Another helper function GetGOMap in ppiPre:

   308	GetGOMap <- function(organism="yeast") {
   309		if(!exists("ppiPreEnv")) .initial()
   310		CheckAnnotationPackage(organism) #download and install the packages
   311		species <- switch(organism,
   312			human = "Hs",
   313			fly = "Dm",
   314			mouse = "Mm",
   315			rat = "Rn",
   316			yeast = "Sc",
   317			zebrafish = "Dr",
   318			worm = "Ce",
   319			arabidopsis = "At",
   320			ecolik12 = "EcK12",
   321			bovine	= "Bt",
   322			canine	= "Cf",
   323			anopheles	=	"Ag",
   324			ecsakai	=	"EcSakai",
   325			chicken	=	"Gg",
   326			chimp	=	"Pt",
   327			malaria	=	"Pf",
   328			rhesus	=	"Mmu",
   329			pig	= "Ss",
   330			xenopus	=	"Xl",
   331			coelicolor	=	"Sco"
   332		)
   333
   334		gomap <- switch(organism,
   335			human = org.Hs.egGO,
   336			fly = org.Dm.egGO,
   337			mouse = org.Mm.egGO,
   338			rat = org.Rn.egGO,
   339			yeast = org.Sc.sgdGO,
   340			zebrafish = org.Dr.egGO,
   341			worm = org.Ce.egGO,
   342			arabidopsis = org.At.tairGO,
   343			ecoli = org.EcK12.egGO,
   344			bovine	= org.Bt.egGO,
   345			canine	= org.Cf.egGO,
   346			anopheles	=	org.Ag.egGO,
   347			ecsakai	=	org.EcSakai.egGO,
   348			chicken	=	org.Gg.egGO,
   349			chimp	=	org.Pt.egGO,
   350			malaria	=	org.Pf.plasmoGO,
   351			rhesus	=	org.Mmu.egGO,
   352			pig	= org.Ss.egGO,
   353			xenopus	=	org.Xl.egGO,
   354			coelicolor	=	org.Sco.egGO
   355		)
   356
   357		assign(eval(species), gomap, envir=ppiPreEnv)
   358	}

My ygcGetGOMap in GOSemSim 1.6.8:

   100	ygcGetGOMap <- function(organism="human") {
   101		if(!exists("GOSemSimEnv")) .initial()
   102		ygcCheckAnnotationPackage(organism)
   103		species <- switch(organism,
   104			human = "Hs",
   105			fly = "Dm",
   106			mouse = "Mm",
   107			rat = "Rn",
   108			yeast = "Sc",
   109			zebrafish = "Dr",
   110			worm = "Ce",
   111			arabidopsis = "At",
   112			ecolik12 = "EcK12",
   113			bovine	= "Bt",
   114			canine	= "Cf",
   115			anopheles	=	"Ag",
   116			ecsakai	=	"EcSakai",
   117			chicken	=	"Gg",
   118			chimp	=	"Pt",
   119			malaria	=	"Pf",
   120			rhesus	=	"Mmu",
   121			pig	= "Ss",
   122			xenopus	=	"Xl"
   123		)
   124		gomap <- switch(organism,
   125			human = org.Hs.egGO,
   126			fly = org.Dm.egGO,
   127			mouse = org.Mm.egGO,
   128			rat = org.Rn.egGO,
   129			yeast = org.Sc.sgdGO,
   130			zebrafish = org.Dr.egGO,
   131			worm = org.Ce.egGO,
   132			arabidopsis = org.At.tairGO,
   133			ecolik12 = org.EcK12.egGO,
   134			bovine	= org.Bt.egGO,
   135			canine	= org.Cf.egGO,
   136			anopheles	=	org.Ag.egGO,
   137			ecsakai	=	org.EcSakai.egGO,
   138			chicken	=	org.Gg.egGO,
   139			chimp	=	org.Pt.egGO,
   140			malaria	=	org.Pf.plasmoGO,
   141			rhesus	=	org.Mmu.egGO,
   142			pig	= org.Ss.egGO,
   143			xenopus	=	org.Xl.egGO
   144		)
   145		assign(eval(species), gomap, envir=GOSemSimEnv)
   146	}

There are many other small helper functions that are identical. ppiPre copy most of the source code of GOSemSim. There is 862 lines in GOKEGGSims.r, in which only the following function is about KEGG that is not related to GOSemSim.

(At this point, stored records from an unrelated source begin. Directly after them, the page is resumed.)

(* ===== verification/NodeInsertion.v ===== *)
(** * Nodes that enter the memory: inserting and referencing *)

From Stdlib Require Import Strings.Byte.
From S2P Require Import Prelude.
From S2P Require Import Common.
From S2P Require Import Rlp.
From S2P Require Import TrieNode.
From S2P Require Import TrieCommit.
From S2P Require Import NodeDatabase.
From S2P Require Import NodeGraph.
From S2P Require Import NodeRemoval.

Section insertion.
Context {C : Type} {CC : CleanCache C} {HO : HashOrder} {HOL : HashOrderLaws HO} {U : NodeUniverse} {UL : NodeUniverseLaws U}.
Notation DB := (Database C).
Implicit Types (d : DB) (L D : list Hash) (h c hash child parent root x : Hash).

(** ** Counting parents *)

Definition more_parents (k : nat) (n : cachedNode) : cachedNode := Nat.iter k (fun n => set_parents (uint32 (cn_parents n + 1)) n) n.

Lemma more_parents_same k n : cn_node (more_parents k n) = cn_node n /\ cn_children (more_parents k n) = cn_children n /\ same_links n (more_parents k n).
Proof. induction k as [|k IH]; [done|]. exact IH. Qed.

Lemma more_parents_value k n : 0 <= cn_parents n -> cn_parents n + Z.of_nat k < 2 ^ 32 -> cn_parents (more_parents k n) = cn_parents n + Z.of_nat k.
Proof.
  intros H0. induction k as [|k IH]; intros Hk; [cbn; lia|]. change (more_parents (S k) n) with (set_parents (uint32 (cn_parents (more_parents k n) + 1)) (more_parents k n)).
  cbn [cn_parents set_parents]. rewrite IH by lia. unfold uint32. rewrite Z.mod_small by lia. lia.
Qed.

Lemma more_parents_shift k n : more_parents k (set_parents (uint32 (cn_parents n + 1)) n) = more_parents (S k) n.
Proof. unfold more_parents. by rewrite Nat.iter_succ_r. Qed.

Lemma count_children_lookup hs : forall m x, count_children hs m !! x = more_parents (times x hs) <$> m !! x.
Proof.
  induction hs as [|h hs IH]; intros m x; cbn [count_children]; [by destruct (m !! x)|]. rewrite IH, times_cons.
  destruct (m !! h) as [n|] eqn:En.
  - destruct (decide (h = x)) as [->|Hne].
    + rewrite lookup_insert_eq, En. cbn [fmap option_fmap option_map]. f_equal. apply more_parents_shift.
    + by rewrite lookup_insert_ne by done.
  - case_decide as He; [|done]. subst. by rewrite En.
Qed.

(** ** Inserting a node *)

Lemma uses_snoc m L x h : uses m (L ++ [x]) h = (uses m L h + times h (kids_of m x))%nat.
Proof. unfold uses. rewrite bind_app, times_app, bind_cons. cbn. by rewrite app_nil_r. Qed.

Lemma uses_ext m m' L h : (forall x, x ∈ L -> kids_of m' x = kids_of m x) -> uses m' L h = uses m L h.
Proof. intros H. unfold uses. f_equal. by apply bind_ext_in. Qed.

(** Nothing refers to a node that is not there. *)
Lemma uses_absent d L owed late spent h : counted d L owed late spent -> h ∉ L -> ~ on_disk d h -> uses (db_dirties d) L h = 0%nat.
Proof.
  intros Hc Hh Hd. destruct (decide (uses (db_dirties d) L h = 0%nat)) as [|Hu]; [done|exfalso].
  assert (h ∈ L ≫= kids_of (db_dirties d)) as Hin by (apply times_elem; unfold uses in Hu; lia).
  apply list_elem_of_bind in Hin as (x & Hx & HxL). destruct (ct_old _ _ _ _ _ Hc x h HxL) as [?|[Ho _]]; [by eapply kids_refs|done|].
  by apply older_elem in Ho as [? _].
Qed.

Definition storage_refs (h : Hash) : list (Hash * Hash) := map (pair h) (storage h).

(** An entry keeps all that is counted but gets [k] parents more. *)
Definition entry_more (k : nat) (n n' : cachedNode) : Prop :=
  cn_node n' = cn_node n /\ cn_children n' = cn_children n /\ (0 <= cn_parents n -> cn_parents n + Z.of_nat k < 2 ^ 32 -> cn_parents n' = cn_parents n + Z.of_nat k).

Lemma counted_insert d d' L owed late spent hash : counted d L owed late spent -> hash ∉ L ->
  (forall c, c ∈ refs hash -> c ∈ L \/ on_disk d c) -> 0 <= spent -> spent + Z.of_nat (length (forGatherChildren (content hash))) < 2 ^ 32 ->
  (forall h n', h ∈ L -> db_dirties d' !! h = Some n' -> exists n, db_dirties d !! h = Some n /\ entry_more (times h (forGatherChildren (content hash))) n n') ->
  (forall h, h ∈ L -> is_Some (db_dirties d !! h) -> is_Some (db_dirties d' !! h)) -> (forall h, h ∈ L -> is_Some (db_dirties d !! h)) ->
  (exists n, db_dirties d' !! hash = Some n /\ cn_node n = content hash /\ cn_parents n = 0 /\ cn_children n = None) ->
  db_disk d' = db_disk d -> db_cleans d' = db_cleans d ->
  counted d' (L ++ [hash]) owed (late ++ storage_refs hash) (spent + Z.of_nat (length (forGatherChildren (content hash)))).
Proof.
  intros Hc Hh Href Hsp Hb He Hsome Hall (ne & Hne & En & Ep & Ec) H1 H2. pose proof Hc as [c1 c2 c3 c4 c5 c6 c7].
  set (g := forGatherChildren (content hash)) in *.
  assert (forall x, x ∈ L -> kids_of (db_dirties d') x = kids_of (db_dirties d) x) as Hk.
  { intros x Hx. unfold kids_of. destruct (Hsome x Hx (Hall x Hx)) as [n' Hn']. destruct (He x n' Hx Hn') as (n & Hn & E1 & E2 & _). rewrite Hn, Hn'. unfold forChilds. by rewrite E1, E2. }
  assert (kids_of (db_dirties d') hash = g) as Hkh by (unfold kids_of; rewrite Hne; unfold forChilds; by rewrite Ec, En).
  assert (forall h, uses (db_dirties d') (L ++ [hash]) h = (uses (db_dirties d) L h + times h g)%nat) as Hu by (intros h; by rewrite uses_snoc, Hkh, (uses_ext (db_dirties d))).
  assert (forall h, h ∈ L ++ [hash] -> h ∈ L \/ h = hash) as Hcase by (intros h; rewrite elem_of_app, list_elem_of_singleton; tauto).
  assert (forall h, (times h g <= length g)%nat) as Htl by (intros h; apply times_length).
  split; unfold on_disk in *; rewrite ?H1, ?H2; try done.
  - intros h n' [Hx| ->]%Hcase Hn'.
    + destruct (He h n' Hx Hn') as (n & Hn & -> & -> & _). by apply c1.
    + assert (n' = ne) as -> by congruence. split; [done|]. intros cs c k. by rewrite Ec.
  - intros h n' [Hx| ->]%Hcase Hn'.
    + destruct (He h n' Hx Hn') as (n & Hn & _ & _ & Hp). pose proof (c2 h n Hx Hn). specialize (Htl h). rewrite Hp by lia. lia.
    + assert (n' = ne) as -> by congruence. rewrite Ep. lia.
  - intros h c [Hx| ->]%Hcase Hcr.
    + rewrite Hk by done. destruct (c3 h c Hx Hcr) as [?|[Ho [?|Hl]]]; [by left|right; split; [by apply older_snoc|by left]|right; split; [by apply older_snoc|right; apply elem_of_app; by left]].
    + destruct (Href c Hcr) as [HcL|?]; [right|by left]. split; [by apply older_last|]. rewrite Hkh. unfold refs in Hcr. apply elem_of_app in Hcr as [?|Hs]; [by left|right].
      apply elem_of_app. right. unfold storage_refs. apply list_elem_of_In, in_map, list_elem_of_In. done.
  - intros h n' [Hx| ->]%Hcase Hn'; rewrite Hu.
    + destruct (He h n' Hx Hn') as (n & Hn & _ & _ & Hp). pose proof (c2 h n Hx Hn). specialize (Htl h). rewrite Hp by lia.
      destruct (c4 h n Hx Hn); [by left|right; lia].
    + destruct (decide (is_Some (db_disk d !! hash))) as [?|Hnd]; [by left|right]. rewrite (uses_absent d L owed late spent) by done.
      assert (times hash g = 0%nat) as ->.
      { destruct (decide (times hash g = 0%nat)) as [|Ht]; [done|exfalso]. assert (hash ∈ refs hash) as Hr by (unfold refs; apply elem_of_app; left; apply times_elem; fold g; lia).
        apply refs_height in Hr. lia. }
      assert (owed hash = 0%nat) as ->.
      { destruct (decide (owed hash = 0%nat)) as [|Ho]; [done|exfalso]. destruct (c5 hash ltac:(lia)); done. }
      assert (n' = ne) as -> by congruence. lia.
  - intros h Ho. destruct (c5 h Ho); [left; apply elem_of_app; by left|by right].
Qed.

Definition inserted (d : DB) (L : list Hash) (owed : Hash -> nat) (late : list (Hash * Hash)) (spent : Z) (hash : Hash) (d' : DB) : Prop :=
  exists L', shaped d' L' [] /\ counted d' L' owed (late ++ storage_refs hash) (spent + Z.of_nat (length (forGatherChildren (content hash)))) /\
    (forall h, h ∈ L' <-> h ∈ L \/ h = hash) /\ db_disk d' = db_disk d /\ db_cleans d' = db_cleans d.

Lemma shaped_not_dirty (d : DB) L D (h : Hash) : shaped d L D -> db_dirties d !! h = None -> h ∉ L.
Proof. intros Hs Hn Hh. destruct (shaped_entry d L D h Hs ltac:(set_solver)) as [n Hn']. congruence. Qed.

Lemma shaped_dirty (d : DB) L (h : Hash) n : shaped d L [] -> h <> 0 -> db_dirties d !! h = Some n -> h ∈ L.
Proof.
  intros Hs H0 Hn. assert (h ∈ 0 :: L ++ []) as Hin by (apply (sh_dom _ _ _ Hs); by eexists). rewrite app_nil_r in Hin. by apply elem_of_cons in Hin as [?|?].
Qed.

Lemma shaped_nonzero (d : DB) L D (h : Hash) : shaped d L D -> h ∈ L -> h <> 0.
Proof. intros Hs Hh ->. pose proof (sh_nodup _ _ _ Hs) as Hnd. apply list.NoDup_cons in Hnd as [H0 _]. set_solver. Qed.

Lemma db_insert_ok d L owed late spent hash size : shaped d L [] -> counted d L owed late spent -> hash <> 0 ->
  (forall c, c ∈ refs hash -> c ∈ L \/ on_disk d c) -> 0 <= spent -> spent + Z.of_nat (length (forGatherChildren (content hash))) < 2 ^ 32 ->
  wp no_panic (db_insert hash size (content hash)) (fun _ => inserted d L owed late spent hash) d.
Proof.
  intros Hs Hc H0 Href Hsp Hb. set (g := forGatherChildren (content hash)) in *. unfold db_insert. apply wp_gbind, wp_gget.
  destruct (db_dirties d !! hash) as [n0|] eqn:E0.
  { apply wp_gret. exists L. split; [done|]. split; [|split; [|done]].
    - apply (counted_weaken d L owed _ late _ spent); [done|by apply list_subseteq_app_l|fold g; lia|done].
    - intros h. pose proof (shaped_dirty d L hash n0 Hs H0 E0). split; [by left|by intros [?| ->]]. }
  pose proof (shaped_not_dirty _ _ _ _ Hs E0) as HhL. apply wp_gbind, wp_gget, wp_gbind, wp_gput, wp_gbind, wp_gput. cbn [forChilds cn_children cn_node app].
  set (entry := mkCached (content hash) (uint16 size) 0 None (db_newest d) 0). set (m1 := count_children g (db_dirties d)).
  change (forChilds entry) with ([] ++ g). cbn [app]. fold m1.
  apply wp_gbind, wp_gget. cbn [db_oldest set_dirties db_dirties].
  assert (forall x, x <> hash -> <[hash := entry]> m1 !! x = more_parents (times x g) <$> db_dirties d !! x) as Hlook.
  { intros x Hx. rewrite lookup_insert_ne by done. apply count_children_lookup. }
  pose proof Hs as [s1 s2 s3 s4 s5 s6].
  assert (dlist (<[hash := entry]> m1) None L 0) as Hd1.
  { apply dlist_other; [done|]. apply (dlist_frame (db_dirties d)); [|done]. intros h n Hh Hn. exists (more_parents (times h g) n).
    unfold m1. rewrite count_children_lookup, Hn. split; [done|]. apply more_parents_same. }
  assert (NoDup (0 :: (L ++ [hash]) ++ [])) as Hnd.
  { rewrite app_nil_r in s1 |- *. apply list.NoDup_cons in s1 as [Hz Hnd]. apply list.NoDup_cons. split; [set_solver|].
    apply list.NoDup_app. split; [done|]. split; [set_solver|]. apply NoDup_singleton. }
  assert (forall m : gmap Hash cachedNode, (forall x : Hash, x <> hash -> exists f, m !! x = f <$> db_dirties d !! x /\ (forall n, cn_children (f n) = cn_children n)) -> is_Some (m !! hash) ->
    (forall h, is_Some (m !! h) <-> h ∈ 0 :: (L ++ [hash]) ++ []) /\ (exists n cs, m !! (0 : Hash) = Some n /\ cn_children n = Some cs)) as Hdom.
  { intros m Hm Hhash. split.
    - intros h. destruct (decide (h = hash)) as [->|Hne]; [split; [set_solver|done]|]. destruct (Hm h Hne) as (f & -> & _). rewrite fmap_is_Some, s2. set_solver.
    - destruct s6 as (n & cs & Hn & Hcs). destruct (Hm (0 : Hash) (not_eq_sym H0)) as (f & Hf & Hch). exists (f n), cs. rewrite Hf, Hn, Hch. done. }
  assert (forall (m : gmap Hash cachedNode) (nw : Hash) (dd : DB), (forall x : Hash, x <> hash -> x ∈ L -> exists f, m !! x = f <$> db_dirties d !! x /\ forall n, entry_more (times x g) n (f n)) -> m !! hash = Some entry ->
    db_dirties dd = m -> db_disk dd = db_disk d -> db_cleans dd = db_cleans d -> nw = hash ->
    counted dd (L ++ [hash]) owed (late ++ storage_refs hash) (spent + Z.of_nat (length g))) as Hct.
  { intros m nw dd Hm Hhash Hdd H1 H2 _. apply (counted_insert d dd L owed late spent hash); rewrite ?Hdd; try done.
    - intros h n' Hh Hn'. destruct (Hm h ltac:(by intros ->) Hh) as (f & Hf & Hmore). rewrite Hf in Hn'.
      destruct (db_dirties d !! h) as [n|]; [|done]. injection Hn' as <-. by exists n.
    - intros h Hh [n Hn]. destruct (Hm h ltac:(by intros ->) Hh) as (f & -> & _). rewrite Hn. by eexists.
    - intros h Hh. destruct (shaped_entry d L [] h Hs ltac:(set_solver)) as [n Hn]. rewrite Hn. by eexists.
    - by exists entry. }
  assert (forall k n, entry_more k n (more_parents k n)) as Hem.
  { intros k n. destruct (more_parents_same k n) as (? & ? & _). split_and!; [done|done|]. apply more_parents_value. }
  destruct L as [|w L _] using rev_ind.
  - rewrite s4. cbn [head default from_option]. rewrite Z.eqb_refl. apply wp_gbind, wp_gput, wp_gbind, wp_gput, wp_gput. cbn. exists [hash].
    destruct (Hdom (<[hash := entry]> m1)) as [Hdom1 Hmeta1].
    { intros x Hx. exists (more_parents (times x g)). split; [by apply Hlook|]. intros n. apply more_parents_same. }
    { rewrite lookup_insert_eq. by eexists. }
    split_and!; try done.
    + split; cbn; try done.
      * exists entry. rewrite lookup_insert_eq. by split_and!.
      * by intros h [= ->].
    + apply (Hct (<[hash := entry]> m1) hash); try done; [by intros x _ ?%elem_of_nil|by rewrite lookup_insert_eq].
    + set_solver.
  - assert (default 0 (head (L ++ [w])) =? 0 = false) as Hoz.
    { apply Z.eqb_neq. assert (default 0 (head (L ++ [w])) ∈ L ++ [w]) as Hin by (destruct L; [by left|by left]). intros He. rewrite He in Hin.
      by apply (shaped_nonzero d _ _ _ Hs Hin). }
    rewrite s4, Hoz. assert (db_newest d = w) as Hw by (apply s5; by rewrite last_snoc).
    assert (w <> hash) as Hwh by (intros ->; apply HhL; set_solver).
    destruct (shaped_entry d (L ++ [w]) [] w Hs ltac:(set_solver)) as [nw Hnw].
    assert (<[hash := entry]> m1 !! w = Some (more_parents (times w g) nw)) as Hmw by (rewrite Hlook, Hnw by done; done).
    apply wp_gbind. rewrite Hw. apply (wp_on_dirty _ _ _ _ (more_parents (times w g) nw)); [exact Hmw|]. apply wp_gbind, wp_gput, wp_gput. cbn.
    set (m2 := <[w := _]> _). exists ((L ++ [w]) ++ [hash]).
    assert (m2 !! hash = Some entry) as Hm2 by (unfold m2; by rewrite lookup_insert_ne, lookup_insert_eq).
    assert (w ∉ L) as HwL.
    { rewrite app_nil_r in s1. apply list.NoDup_cons in s1 as [_ Hnd']. apply list.NoDup_app in Hnd' as (_ & Hd & _). intros Hin. by apply (Hd w Hin), list_elem_of_singleton. }
    assert (forall x : Hash, x <> hash -> exists f, m2 !! x = f <$> db_dirties d !! x /\ (forall n, entry_more (times x g) n (f n) /\ cn_children (f n) = cn_children n)) as Hf2.
    { intros x Hx. destruct (decide (x = w)) as [->|Hxw].
      - exists (fun n => set_flushNext hash (more_parents (times w g) n)). unfold m2. rewrite lookup_insert_eq, Hnw. split; [done|]. intros n. destruct (Hem (times w g) n) as (? & ? & ?). by split.
      - exists (more_parents (times x g)). unfold m2. rewrite lookup_insert_ne by done. split; [by apply Hlook|]. intros n. split; [done|]. apply more_parents_same. }
    destruct (Hdom m2) as [Hdom2 Hmeta2].
    { intros x Hx. destruct (Hf2 x Hx) as (f & Hf & Hp). exists f. split; [done|]. intros n. apply Hp. }
    { by eexists. }
    split_and!; try done.
    + split; cbn; try done.
      * apply dlist_app. split; [unfold m2; apply (dlist_set_next _ _ _ _ _ _ 0); [done|done|exact Hd1]|].
        exists entry. rewrite Hm2. unfold last_or. rewrite last_snoc. split_and!; try done. intros p [= <-]. exact Hw.
      * rewrite s4. by destruct L.
      * intros h. rewrite last_snoc. by intros [= ->].
    + apply (Hct m2 hash); cbn; try done. intros x Hx _. destruct (Hf2 x Hx) as (f & Hf & Hp). exists f. split; [done|]. intros n. apply Hp.
    + intros h. rewrite (elem_of_app (L ++ [w])), list_elem_of_singleton. done.
Qed.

    10	KEGGSim <- function(protein1, protein2)    # KEGG-based similarity of two proteins
    11	{
    12
    13	  if(!require("KEGG.db")){ stop("package KEGG.db is needed.")}
    14	  Pathway1 <- KEGG.db::KEGGEXTID2PATHID[[protein1]]
    15		Pathway2 <- KEGG.db::KEGGEXTID2PATHID[[protein2]]
    16		intersec <- length(na.omit(match(Pathway1, Pathway2)))
    17		if(intersec==0)
    18			sim<-0
    19		else
    20			sim<-intersec/(length(Pathway1)+length(Pathway2)-intersec)
    21		return(sim)
    22	}

This function is only 12 lines, and it calculates the similarity by divide the intersect to the total sum. The other lines in GOKEGGSims.r, more than 800 lines, were totally copied from GOSemSim. Other source files in the ppiPre only has less than 450 lines in sum. About 2/3 of ppiPre were copied from GOSemSim.

The author of ppiPre changed the function names and pretend it is their original works. They just copy and paste and take the credit of months of development of GOSemSim. This is really sucks.

After I found this issue, I add a proper use of GOSemSim statement in its github page:

I am very glad that many people find GOSemSim useful and GOSemSim has been cited by 114 (by google scholar, Aug, 2014).

There are two R packages BiSEp and tRanslatome depend on GOSemSim and three R packages clusterProfiler, DOSE and Rcpi import GOSemSim.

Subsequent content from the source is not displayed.